In the first study1 using genetic mouse model, Sc-RNA seq and FACS, we could show that profibrotic monocyte derived macrophages (MoMacs) secrete Platelet derived growth factor A (Pdgfa) which in turn binds to its receptor, Pdgfra, highly expressed in the fibroblast compartment within the lungs. We also observed that Treg cells secrete the anti-inflammatory cytokine IL10 which in turn binds to its receptor, IL10Ra on MoMacs, thereby promoting Pdgfa secretion from this MoMacs after lung injury.

In another study2 using Precision Cut Lung Slice (PCLS) imaging in genetic mouse models, Sc-RNA Seq, and ex vivo models, we could show macrophages secrete ATP via its connexin hemichannels (Cx43) after bleomycin induced lung injury. The secreted ATP in turn binds to its purinergic receptor P2rx4, highly expressed in fibroblast, promoting Ca2+ within these cells and in turn fibrosis.

In contrast to the other studies, this study3 using Sc-RNA Seq analysis and generation of new Knockout (KO) mouse with CRISPR/Cas9, we could show anti-fibrotic macrophages secrete the Sphingosine 1-Phosphate Lyase(S1PL), an enzyme which irreversibly cleaves the profibrotic factor Sphingosine 1-Phosphate (S1P) which promotes pulmonary fibrosis. However, this secretion may not be enough to mount an anti-fibrotic effect, so we showed a proof-of-concept study whereby we delivered S1PL using gene therapy which led to better outcome of pulmonary fibrosis.

IPF is a disease which is characterized by accumulation of cellular senescence (CS). In the final study done at our biotech company, we could show when we reactivate the adaptive immune system, more specifically invariant natural killer T (iNKT) cells with our lead molecule, its leads to reduction of CS after lung injury and better outcome of pulmonary fibrosis.
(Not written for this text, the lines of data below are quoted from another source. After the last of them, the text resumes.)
(** C10: [get_vendor_metadata] gives the same outcome, and leaves the same
    state, whatever its layer, title, description, keywords and extra
    keyword arguments are; [get_html_metadata] does so whatever its layer,
    description, keywords and extra keyword arguments are. *)
Theorem render_ignores_unused_arguments
    (w : World) (s : State) (ds su ts : string)
    (la1 la2 : string) (ti1 ti2 de1 de2 ke1 ke2 : value)
    (kw1 kw2 : gmap string value) :
  MVTPmtilesProvider.get_vendor_metadata w ds su la1 ts ti1 de1 ke1 kw1 s
  = MVTPmtilesProvider.get_vendor_metadata w ds su la2 ts ti2 de2 ke2 kw2 s
  ∧ MVTPmtilesProvider.get_html_metadata w ds su la1 ts ti1 de1 ke1 kw1 s
    = MVTPmtilesProvider.get_html_metadata w ds su la2 ts ti1 de2 ke2 kw2 s.
Proof.
  split.
  - by rewrite !get_vendor_metadata_eq.
  - by rewrite !get_html_metadata_eq.
Qed.

(** * Further properties *)

Set Warnings "-clear-no-such-hyp".

(** ** The constructor, case by case *)

Lemma init_url_eq (w : World) (s : State) :
  is_url w (data (self s)) = true →
  MVTPmtilesProvider.__init__ w s
  = match requests_head w (clock s) (metadata_json w (data (self s))) with
    | Raise e => (Raise e, tick (before_head w s))
    | Return status_code =>
        (Return (),
         {| self := {| data := data (self s);
                       _service_url := Url (service_template w (data (self s)));
                       _service_metadata_url :=
                         Url (metadata_json w (data (self s))) |};
            clock := S (clock s);
            log := log s
                   ++ [(DEBUG, "Extracting layer name from URL");
                       (DEBUG, "Layer: " ++ "/" ++ get_layer w (data (self s)))]
                   ++ head_log w (data (self s)) status_code |})
    end.
Proof.
  intros Hurl.
  destruct (requests_head w (clock s) _) as [status_code|e] eqn:Hhead.
  - by apply init_url_response.
  - unfold MVTPmtilesProvider.__init__, mbind, M_bind, self_data.
    rewrite Hurl. cbn -[String.append Z.eqb].
    unfold metadata_json in Hhead. rewrite Hhead.
    unfold before_head, tick, metadata_interim, service_template.
    cbn -[String.append split_0]. do 2 f_equal.
    rewrite <- app_assoc. reflexivity.
Qed.

Lemma init_local_eq (w : World) (s : State) :
  is_url w (data (self s)) = false →
  MVTPmtilesProvider.__init__ w s
  = if path_exists w (clock s) (Path w (data (self s))) then
      (Return (),
       {| self := {| data := data (self s);
                     _service_url := PosixPath (Path w (data (self s)));
                     _service_metadata_url :=
                       PosixPath (metadata_file w (data (self s))) |};
          clock := S (S (clock s));
          log := log s
                 ++ metadata_file_log w (data (self s))
                      (path_exists w (S (clock s))
                         (metadata_file w (data (self s)))) |})
    else
      (Raise (ProviderConnectionError
                ("Service does not exist: " ++ data (self s))),
       {| self := self s; clock := S (clock s);
          log := log s
                 ++ [(ERROR, "Service does not exist: " ++ data (self s))] |}).
Proof.
  intros Hurl.
  destruct (path_exists w (clock s) _) eqn:Hdir.
  - by apply init_local_present.
  - by apply init_local_missing.
Qed.

Lemma app_eq_self_nil {A : Type} (l k : list A) : (l ++ k)%list = l → k = [].
Proof.
  intros H. apply (f_equal length) in H. rewrite length_app in H.
  destruct k; [done | simpl in H; lia].
Qed.

(** X1: of the steps the constructor takes after [super().__init__], with
    [get_layer], [urlparse], [url_join] and the [pathlib] calls returning,
    two and only two make it raise.  It raises [e] if and only if either the
    configuration is a URL and the HEAD request itself raised [e], or the
    configuration is a local path that does not exist and [e] is the
    connection error naming it.  The status of the HEAD answer, a missing
    metadata file and the [split] on [service_url] never do. *)
Theorem init_raise_cases (w : World) (s : State) (e : exn) :
  (MVTPmtilesProvider.__init__ w s).1 = Raise e
  ↔ (is_url w (data (self s)) = true
     ∧ requests_head w (clock s) (metadata_json w (data (self s))) = Raise e)
    ∨ (is_url w (data (self s)) = false
       ∧ path_exists w (clock s) (Path w (data (self s))) = false
       ∧ e = ProviderConnectionError
               ("Service does not exist: " ++ data (self s))).
Proof.
  destruct (is_url w (data (self s))) eqn:Hurl.
  - rewrite (init_url_eq w s Hurl).
    destruct (requests_head w (clock s) _) as [c|e']; simpl.
    + split; [discriminate |]. intros [[_ H]|[H _]]; discriminate.
    + split.
      * intros H. left. split; [done |]. by injection H as <-.
      * intros [[_ H]|[H _]]; [by injection H as <- | discriminate].
  - rewrite (init_local_eq w s Hurl).
    destruct (path_exists w (clock s) _); simpl.
    + split; [discriminate |]. intros [[H _]|(_ & H & _)]; discriminate.
    + split.
      * intros H. right. injection H as <-. done.
      * intros [[H _]|(_ & _ & ->)]; [discriminate | reflexivity].
Qed.

Lemma init_raise_cases_witness :
  let w := Sample.world [] (Return 200%Z) Sample.unreachable in
  let s := Sample.fresh "/srv/tiles/ne" in
  (MVTPmtilesProvider.__init__ w s).1
  = Raise (ProviderConnectionError "Service does not exist: /srv/tiles/ne").
Proof.
  intros w s. apply (init_raise_cases w s). right. repeat split.
Defined.

(** X2: what the constructor answers and, when it returns, what it leaves
    in the instance depend on the configured data only: whatever the parent
    constructor had put in [_service_url] and [_service_metadata_url], and
    whatever was logged before, is overwritten or ignored. *)
Theorem init_overwrites_fields (w : World) (s1 s2 : State) :
  data (self s1) = data (self s2) →
  clock s1 = clock s2 →
  (MVTPmtilesProvider.__init__ w s1).1 = (MVTPmtilesProvider.__init__ w s2).1
  ∧ ((MVTPmtilesProvider.__init__ w s1).1 = Return () →
     self (MVTPmtilesProvider.__init__ w s1).2
     = self (MVTPmtilesProvider.__init__ w s2).2).
Proof.
  intros Hdata Hclock.
  destruct (is_url w (data (self s1))) eqn:Hurl.
  - rewrite (init_url_eq w s1 Hurl).
    rewrite Hdata in Hurl. rewrite (init_url_eq w s2 Hurl).
    rewrite Hdata, Hclock.
    destruct (requests_head w (clock s2) _); simpl; done.
  - rewrite (init_local_eq w s1 Hurl).
    rewrite Hdata in Hurl. rewrite (init_local_eq w s2 Hurl).
    rewrite Hdata, Hclock.
    destruct (path_exists w (clock s2) _); simpl; done.
Qed.

Lemma init_overwrites_fields_witness :
  let w := Sample.world ["/srv/tiles/ne"] (Return 200%Z) Sample.unreachable in
  let s1 := Sample.fresh "/srv/tiles/ne" in
  let s2 := {| self := {| data := "/srv/tiles/ne";
                          _service_url := Url "http://old/{z}/{x}/{y}";
                          _service_metadata_url := PosixPath "/old/metadata.json" |};
               clock := 0; log := [(DEBUG, "parent")] |} in
  self (MVTPmtilesProvider.__init__ w s1).2
  = self (MVTPmtilesProvider.__init__ w s2).2.
Proof.
  intros w s1 s2.
  apply (init_overwrites_fields w s1 s2); reflexivity.
Defined.

(** X3: the URL branch never looks at the file system, the local branch
    never sends a HEAD request, and neither fetches the descriptor: the
    constructor answers the same and leaves the same state when those parts
    of the world are replaced by any others. *)
Theorem init_branch_isolation (w : World) (s : State) :
  (is_url w (data (self s)) = true →
   ∀ ex, MVTPmtilesProvider.__init__ (with_exists w ex) s
         = MVTPmtilesProvider.__init__ w s)
  ∧ (is_url w (data (self s)) = false →
     ∀ h, MVTPmtilesProvider.__init__ (with_head w h) s
          = MVTPmtilesProvider.__init__ w s)
  ∧ (∀ f, MVTPmtilesProvider.__init__ (with_fetch w f) s
          = MVTPmtilesProvider.__init__ w s).
Proof.
  split; [| split].
  - intros Hurl ex.
    by rewrite (init_url_eq (with_exists w ex) s Hurl), (init_url_eq w s Hurl).
  - intros Hurl h.
    by rewrite (init_local_eq (with_head w h) s Hurl), (init_local_eq w s Hurl).
  - intros f. reflexivity.
Qed.

Lemma init_branch_isolation_witness :
  let w := Sample.world [] (Return 404%Z) Sample.unreachable in
  let s := Sample.fresh Sample.tiles_url in
  MVTPmtilesProvider.__init__ (with_exists w (λ _ _, true)) s
  = MVTPmtilesProvider.__init__ w s.
Proof.
  intros w s.
  apply (proj1 (init_branch_isolation w s)). reflexivity.
Defined.

(** X4: after [super().__init__], and with [get_layer] returning, the
    rest of the constructor makes one call of its own to the outside world
    on a URL configuration (the HEAD request of line 88, answered or not),
    one on a missing local path (the metadata file is not probed) and two on
    an existing one.  The calls the parent constructor makes are not
    counted. *)
Theorem init_external_calls (w : World) (s : State) :
  clock (MVTPmtilesProvider.__init__ w s).2
  = clock s
    + (if is_url w (data (self s)) then 1
       else if path_exists w (clock s) (Path w (data (self s))) then 2
            else 1).
Proof.
  destruct (is_url w (data (self s))) eqn:Hurl.
  - rewrite (init_url_eq w s Hurl).
    destruct (requests_head w (clock s) _); simpl; lia.
  - rewrite (init_local_eq w s Hurl).
    destruct (path_exists w (clock s) _); simpl; lia.
Qed.

(** X5: on a local path that exists the constructor always returns,
    whether the metadata file is there or not; it stores the path as the
    service location and the path joined with [metadata] as the metadata
    location, keeps [data], and leaves the log untouched exactly when the
    metadata file exists. *)
Theorem init_local_present_returns (w : World) (s : State) :
  is_url w (data (self s)) = false →
  path_exists w (clock s) (Path w (data (self s))) = true →
  let built := (MVTPmtilesProvider.__init__ w s).2 in
  let metadata_path := joinpath w (Path w (data (self s))) "metadata" in
  (MVTPmtilesProvider.__init__ w s).1 = Return ()
  ∧ data (self built) = data (self s)
  ∧ _service_url (self built) = PosixPath (Path w (data (self s)))
  ∧ _service_metadata_url (self built) = PosixPath metadata_path
  ∧ (path_exists w (S (clock s)) metadata_path = true ↔ log built = log s).
Proof.
  intros Hurl Hdir built metadata_path. subst built.
  rewrite (init_local_present w s Hurl Hdir). simpl.
  do 4 (split; [reflexivity |]).
  unfold metadata_file_log, metadata_file. fold metadata_path.
  destruct (path_exists w (S (clock s)) metadata_path).
  - by rewrite app_nil_r.
  - split; [discriminate |]. intros H.
    apply app_eq_self_nil in H. discriminate H.
Qed.

Lemma init_local_present_returns_witness :
  let w := Sample.world ["/srv/tiles/ne"; "/srv/tiles/ne/metadata"]
             (Return 200%Z) Sample.unreachable in
  let s := Sample.fresh "/srv/tiles/ne" in
  (MVTPmtilesProvider.__init__ w s).1 = Return ()
  ∧ _service_metadata_url (self (MVTPmtilesProvider.__init__ w s).2)
    = PosixPath "/srv/tiles/ne/metadata"
  ∧ log (MVTPmtilesProvider.__init__ w s).2 = [].
Proof.
  intros w s.
  destruct (init_local_present_returns w s eq_refl eq_refl)
    as (Hret & _ & _ & Hloc & Hlog).
  split; [exact Hret |]. split; [exact Hloc |].
  apply Hlog. reflexivity.
Defined.

Lemma append_assoc (a b c : string) : (a ++ b) ++ c = a ++ b ++ c.
Proof.
  induction a as [|x a IH]; [reflexivity |].
  exact (f_equal (String x) IH).
Qed.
Taken together, these four studies show us how we can target the immune compartment in the fibrotic niche which will help in developing therapeutics against IPF

 

  1. Bhattacharyya, A. et al. IL10 trains macrophage profibrotic function after lung injury. American Journal of Physiology-Lung Cellular and Molecular Physiology 322, L495– L502 (2022).
  2. Bhattacharyya, A. et al. Macrophage Cx43 Is Necessary for Fibroblast Cytosolic Calcium and Lung Fibrosis After Injury. Frontiers in Immunology 13, (2022).
  3. Bhattacharyya, A. et al. Adeno-associated virus mediated SGPL1 gene therapy as treatment for reducing inflammation during lung fibrosis. Mol. Ther. Nucleic Acids under review.